United States District Court, D. Massachusetts

April 7, 2017

MONSANTO COMPANY et al. Defendants.


          Denise J. Casper United States District Judge.

         I. Introduction

         Plaintiff Town of Westport (“Westport”) has filed this lawsuit against Defendants Monsanto Company, Pharmacia Corporation and Solutia, Inc. (collectively “Pharmacia”) alleging that one of its school buildings, Westport Middle School (“WMS”), was contaminated with polychlorinated biphenyls (“PCBs”) that originated from plasticizers produced by Pharmacia. D. 1. Pharmacia has moved for summary judgment as to Westport's claims of breach of the implied warranty of merchantability for defective design (Count I), breach of the implied warranty of merchantability for failure to warn (Count II) and negligence (Count III). D. 205. Alternatively, Pharmacia has moved for partial summary judgment on Westport's claim of damages, asking that the Court limit Westport's damages to no more than the fair market value of WMS. D. 201. Lastly, both parties have filed numerous motions to exclude the expert reports and anticipated testimony of a number of proposed experts. D. 153; D. 155; D. 157; D. 158; D. 159; D. 164; D. 167; D. 170; D. 173. For the reasons stated below, the Court ALLOWS the motion for summary judgment, D. 205, and DENIES the motion for partial summary judgment, D. 201, as moot. Furthermore, the Court DENIES the motions to exclude expert testimony as moot, D. 153; D. 155; D. 157; D. 158; D. 159; D. 164; D. 167; D. 170; D. 173.

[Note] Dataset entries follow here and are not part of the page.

(* ===== verification/Control.v ===== *)
(** * Control-plane commands ([internal/fsm/apply_phase4.go])

    Lane and group configuration, group lifecycle, reap and teardown, DLQ
    redrive, crons, completion tokens and singletons.  The JSON rows
    ([CronSpec], [SingletonRec], [LaneConfigRec]) are read by [GetProto] at
    their own row type. *)

From S2P Require Import Prelude Keys Data Store Backoff Publish Workflow Broker.

Definition applySetLaneConfig (c : LaneConfigCmd) : M ApplyResult :=
  putProto (LaneConfigKey c.(lcc_Lane)) (mkLaneConfigRec c.(lcc_RatePerSec) c.(lcc_Burst));;
  mret RNil.

Definition applyReapGroup (c : ReapGroupCmd) : M ApplyResult :=
  g ← gets (GetProto (GroupMetaKey c.(rg_Lane) c.(rg_GroupID)));
  match g with
  | None => mret (RGroupOp 0)
  | Some gm =>
      if negb (gm.(gm_TotalCount) =? 0) then mret (RGroupOp 0)
      else bdel (GroupMetaKey c.(rg_Lane) c.(rg_GroupID));; mret (RGroupOp 1)
  end.

(** ** Dropping the leasable messages of a group *)
Definition leasable (m : Message) : bool :=
  bool_decide (m.(m_State) = READY) || bool_decide (m.(m_State) = DELAYED).

(** The loop of [dropLeasable] over the group's rows, in key order. *)
Fixpoint dropRows (lane group : bytes) (rows : list (bytes * value)) (dropped : N) : M N :=
  match rows with
  | [] => mret dropped
  | (_, v) :: rows' =>
      match row_out v with
      | None => fail (bs "unmarshal")
      | Some m =>
          if leasable m then
            bdel (MessageKey lane group m.(m_MsgId));;
            dropRows lane group rows' (incr64 dropped)
          else dropRows lane group rows' dropped
      end
  end.

Definition dropLeasable (lane group : bytes) (gm : GroupMeta) : M N :=
  let lo := MessagePrefix lane group in
  rows ← gets (NewIter lo (PrefixEnd lo));
  dropped ← dropRows lane group rows 0;
  let gm := gm_set_ReadyCount 0 gm in
  let gm := gm_set_DelayedCount 0 gm in
  let gm := if dropped <=? gm.(gm_TotalCount)
            then gm_set_TotalCount (gm.(gm_TotalCount) - dropped) gm
            else gm_set_TotalCount gm.(gm_InflightCount) gm in
  putProto (GroupMetaKey lane group) gm;;
  mret dropped.

(** The lanes whose group meta names the group, in key order. *)
Fixpoint lanesOf (group : bytes) (rows : list (bytes * value)) : list bytes :=
  match rows with
  | [] => []
  | (_, v) :: rows' =>
      match row_out v with
      | Some gm => if bool_decide (gm.(gm_GroupId) = group)
                   then gm.(gm_Lane) :: lanesOf group rows'
                   else lanesOf group rows'
      | None => lanesOf group rows'
      end
  end.

Fixpoint teardownLanes (group : bytes) (lanes : list bytes) (affected : N) : M N :=
  match lanes with
  | [] => mret affected
  | lane :: lanes' =>
      g ← gets (GetProto (GroupMetaKey lane group));
      match g with
      | None => teardownLanes group lanes' affected
      | Some gm =>
          d ← dropLeasable lane group gm;
          bdel (GroupMetaKey lane group);;
          teardownLanes group lanes' (add64 affected d)
      end
  end.

Definition applyTeardownGroup (c : TeardownCmd) : M ApplyResult :=
  rows ← gets (NewIter GroupMetaBounds.1 (Some GroupMetaBounds.2));
  let lanes := lanesOf c.(td_GroupID) rows in
  affected ← teardownLanes c.(td_GroupID) lanes 0;
  mret (RTeardown lanes affected).

(** ** Redrive *)
(** The first dead letter of the scan with the message's id, and its key. *)
Fixpoint findDead (msgID : N) (rows : list (bytes * value)) : option (bytes * DeadLetter) :=
  match rows with
  | [] => None
  | (k, v) :: rows' =>
      match row_out v with
      | Some cand =>
          if cand.(dl_Original).(m_MsgId) =? msgID then Some (k, cand) else findDead msgID rows'
      | None => findDead msgID rows'
      end
  end.

(** The publish a redrive performs: the original's content, a fresh id. *)
Definition redrive_publish (c : RedriveCmd) (orig : Message) : PublishCmd :=
  mkPublishCmd c.(rd_Lane) c.(rd_GroupID) orig.(m_Payload) orig.(m_Headers)
    f64_zero false 0 false orig.(m_MaxAttempts) 0 0 c.(rd_NowMs)
    orig.(m_IssueToken) orig.(m_ExternalToken) [] 0.

Definition applyRedrive (c : RedriveCmd) : M ApplyResult :=
  let lo := DLQGroupPrefix c.(rd_Lane) c.(rd_GroupID) in
  rows ← gets (NewIter lo (PrefixEnd lo));
  match findDead c.(rd_MsgID) rows with
  | None => mret (RRedrive false 0)
  | Some (dlqKey, dl) =>
      gm ← gets (loadGroupMeta c.(rd_Lane) c.(rd_GroupID));
      '(newID, gm) ← publishOne (redrive_publish c dl.(dl_Original)) gm;
      putProto (GroupMetaKey c.(rd_Lane) c.(rd_GroupID)) gm;;
      bdel dlqKey;;
      mret (RRedrive true newID)
  end.

(** ** Group configuration and lifecycle *)
Definition applyGroupConfig (c : GroupConfigCmd) : M ApplyResult :=
  gm ← gets (loadGroupMeta c.(gc_Lane) c.(gc_GroupID));
  let gm := match c.(gc_Weight) with Some w => gm_set_Weight w gm | None => gm end in
  let gm := match c.(gc_BatchSize) with
            | Some n => if 0 <? n then gm_set_BatchSize n gm else gm
            | None => gm
            end in
  let gm := if f64_eqb gm.(gm_Weight) f64_zero then gm_set_Weight f64_one gm else gm in
  putProto (GroupMetaKey c.(gc_Lane) c.(gc_GroupID)) gm;;
  mret (RGroupOp 0).

Definition applyGroupLifecycle (c : GroupLifecycleCmd) : M ApplyResult :=
  g ← gets (GetProto (GroupMetaKey c.(gl_Lane) c.(gl_GroupID)));
  match g with
  | None => mret (RGroupOp 0)
  | Some gm =>
      if c.(gl_Op) =? GroupPause then
        putProto (GroupMetaKey c.(gl_Lane) c.(gl_GroupID)) (gm_set_Paused true gm);;
        mret (RGroupOp 0)
      else if c.(gl_Op) =? GroupResume then
        putProto (GroupMetaKey c.(gl_Lane) c.(gl_GroupID)) (gm_set_Paused false gm);;
        mret (RGroupOp 0)
      else if (c.(gl_Op) =? GroupCancel) || (c.(gl_Op) =? GroupPurge) then
        dropped ← dropLeasable c.(gl_Lane) c.(gl_GroupID) gm;
        mret (RGroupOp dropped)
      else mret (RGroupOp 0)
  end.

(** ** Crons *)
Definition loadCron (id : bytes) (db : store) : option CronSpec := GetProto (CronKey id) db.

Definition applyCron (c : CronCmd) : M ApplyResult :=
  if c.(cr_Op) =? CronSchedule then
    let spec := mkCronSpec c.(cr_CronID) c.(cr_Lane) c.(cr_GroupID) c.(cr_Payload)
                  c.(cr_Headers) c.(cr_Schedule) c.(cr_NextFireMs) 0 false in
    putProto (CronKey c.(cr_CronID)) spec;;
    addTimer c.(cr_NextFireMs) TimerCronDue (CronDueRef c.(cr_CronID)) 0;;
    mret RNil
  else if c.(cr_Op) =? CronDelete then
    spec ← gets (loadCron c.(cr_CronID));
    match spec with
    | Some spec => delTimer spec.(cs_NextFireMs) TimerCronDue (CronDueRef c.(cr_CronID))
    | None => mret ()
    end;;
    bdel (CronKey c.(cr_CronID));;
    mret RNil
  else if c.(cr_Op) =? CronPause then
    spec ← gets (loadCron c.(cr_CronID));
    match spec with
    | Some spec =>
        delTimer spec.(cs_NextFireMs) TimerCronDue (CronDueRef c.(cr_CronID));;
        putProto (CronKey c.(cr_CronID)) (cs_set_Paused true spec);;
        mret RNil
    | None => mret RNil
    end
  else if c.(cr_Op) =? CronResume then
    spec ← gets (loadCron c.(cr_CronID));
    match spec with
    | Some spec =>
        let spec := cs_set_Paused false spec in
        let spec := cs_set_NextFireMs c.(cr_NextFireMs) spec in
        putProto (CronKey c.(cr_CronID)) spec;;
        addTimer c.(cr_NextFireMs) TimerCronDue (CronDueRef c.(cr_CronID)) 0;;
        mret RNil
    | None => mret RNil
    end
  else mret RNil.

Definition applyFireCron (c : FireCronCmd) : M ApplyResult :=
  spec ← gets (loadCron c.(fc_CronID));
  match spec with
  | None => mret RNil
  | Some spec =>
      let tkey := TimeIndexKey spec.(cs_NextFireMs) TimerCronDue (CronDueRef c.(fc_CronID)) in
      present ← gets (GetRaw tkey);
      match present with
      | None => mret RNil
      | Some _ =>
          publishReady spec.(cs_Lane) spec.(cs_GroupID) spec.(cs_Payload) spec.(cs_Headers)
            c.(fc_FireAt);;
          bdel tkey;;
          let spec := cs_set_LastFireMs c.(fc_FireAt) spec in
          let spec := cs_set_NextFireMs c.(fc_NextFireMs) spec in
          putProto (CronKey c.(fc_CronID)) spec;;
          addTimer c.(fc_NextFireMs) TimerCronDue (CronDueRef c.(fc_CronID)) 0;;
          mret RNil
      end
  end.

(** ** Completion tokens *)
Definition applyIssueToken (c : IssueTokenCmd) : M ApplyResult :=
  r ← gets (GetProto (LeaseKey c.(it_LeaseID)));
  match r with
  | None => mret (RAck false)
  | Some lease =>
      let lease := ls_set_CompletionTokenHash c.(it_TokenHash) lease in
      putProto (LeaseKey c.(it_LeaseID)) lease;;
      bset (TokenKey c.(it_TokenHash)) (VRaw (u64b c.(it_LeaseID)));;
      mret (RAck true)
  end.

Definition applyComplete `{PC : PayloadCodec} (c : CompleteCmd) : M ApplyResult :=
  raw ← gets (GetRaw (TokenKey c.(cp_TokenHash)));
  match raw with
  | None => mret (RComplete false false true)
  | Some raw =>
      let leaseID := beU64 raw in
      bdel (TokenKey c.(cp_TokenHash));;
      if c.(cp_Success) then
        r ← applyAck (mkAckCmd leaseID);
        mret (RComplete (match r with RAck ok => ok | _ => false end) false false)
      else
        r ← applyNack (mkNackCmd leaseID NackRetry c.(cp_DelayMs) c.(cp_Meta) c.(cp_NowMs));
        mret (match r with
              | RNack ok dead => RComplete ok dead false
              | _ => RComplete false false false
              end)
  end.

(** ** Singletons *)
Definition applySingleton (c : SingletonCmd) : M ApplyResult :=
  r ← gets (GetProto (SingletonKey c.(sg_Name)));
  let found := bool_decide (is_Some r) in
  let rec := match r with Some rec => rec | None => sr_zero end in
  if c.(sg_Op) =? SingletonAcquire then
    let held := found && nonempty rec.(sr_Holder) && (c.(sg_NowMs) <? rec.(sr_DeadlineMs))
                && negb (bool_decide (rec.(sr_Holder) = c.(sg_Holder))) in
    if held then mret (RSingleton false rec.(sr_Fence) rec.(sr_Holder))
    else
      let rec := mkSingletonRec c.(sg_Name) c.(sg_Holder) (add64 c.(sg_NowMs) c.(sg_TTLms))
                   (incr64 rec.(sr_Fence)) in
      putProto (SingletonKey c.(sg_Name)) rec;;
      mret (RSingleton true rec.(sr_Fence) c.(sg_Holder))
  else if c.(sg_Op) =? SingletonRenew then
    if negb found || negb (bool_decide (rec.(sr_Holder) = c.(sg_Holder)))
       || negb (rec.(sr_Fence) =? c.(sg_Fence)) then
      mret (RSingleton false rec.(sr_Fence) rec.(sr_Holder))
    else
      let rec := sr_set_DeadlineMs (add64 c.(sg_NowMs) c.(sg_TTLms)) rec in
      putProto (SingletonKey c.(sg_Name)) rec;;
      mret (RSingleton true rec.(sr_Fence) c.(sg_Holder))
  else if c.(sg_Op) =? SingletonRelease then
    if found && bool_decide (rec.(sr_Holder) = c.(sg_Holder)) && (rec.(sr_Fence) =? c.(sg_Fence))
    then
      let rec := sr_set_Holder [] rec in
      let rec := sr_set_DeadlineMs 0 rec in
      putProto (SingletonKey c.(sg_Name)) rec;;
      mret (RSingleton true 0 [])
    else mret (RSingleton false 0 [])
  else mret (RSingleton false 0 []).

         II. Factual Background

         Unless otherwise noted, the following undisputed material facts are drawn from the parties' statements of material facts and their responses. WMS was built in or about 1970. D. 207 ¶ 38; D. 212-1 ¶ 38. The construction specifications of WMS called for the use of caulk. D. 207 ¶¶ 38-39; D. 212-1 ¶¶ 38-39. While Pharmacia did not manufacture, formulate, sell or market caulk, it did sell chemical additives-called plasticizers-that were then used by intermediary distributors and product manufacturers (or “formulators”) in their caulk formulations. D. 207 ¶ 9; D. 212-1 ¶ 9. One such formulator, Product Research & Chemical Corporation (“PRC”), supplied caulk to the contractors hired by Westport for the construction of WMS. D. 207 ¶¶ 15, 39; D. 212-1 ¶¶ 15, 39. Pharmacia did not determine the caulk formulation; this was instead determined exclusively by the formulators. D. 207 ¶ 10; D. 212-1 ¶ 10. Thus, while Pharmacia played a role in suggesting particular chemical compositions to formulators based on Pharmacia's own studies, the formulators ultimately determined the composition of the various interacting components that would make up the caulk-such as the base resin, fillers, plasticizers and other additives. Id. As such, caulk formulations-like the one supplied to the WMS contractors by PRC-were proprietary to their manufacturer. Id. ¶ 14; D. 212-1 ¶ 14.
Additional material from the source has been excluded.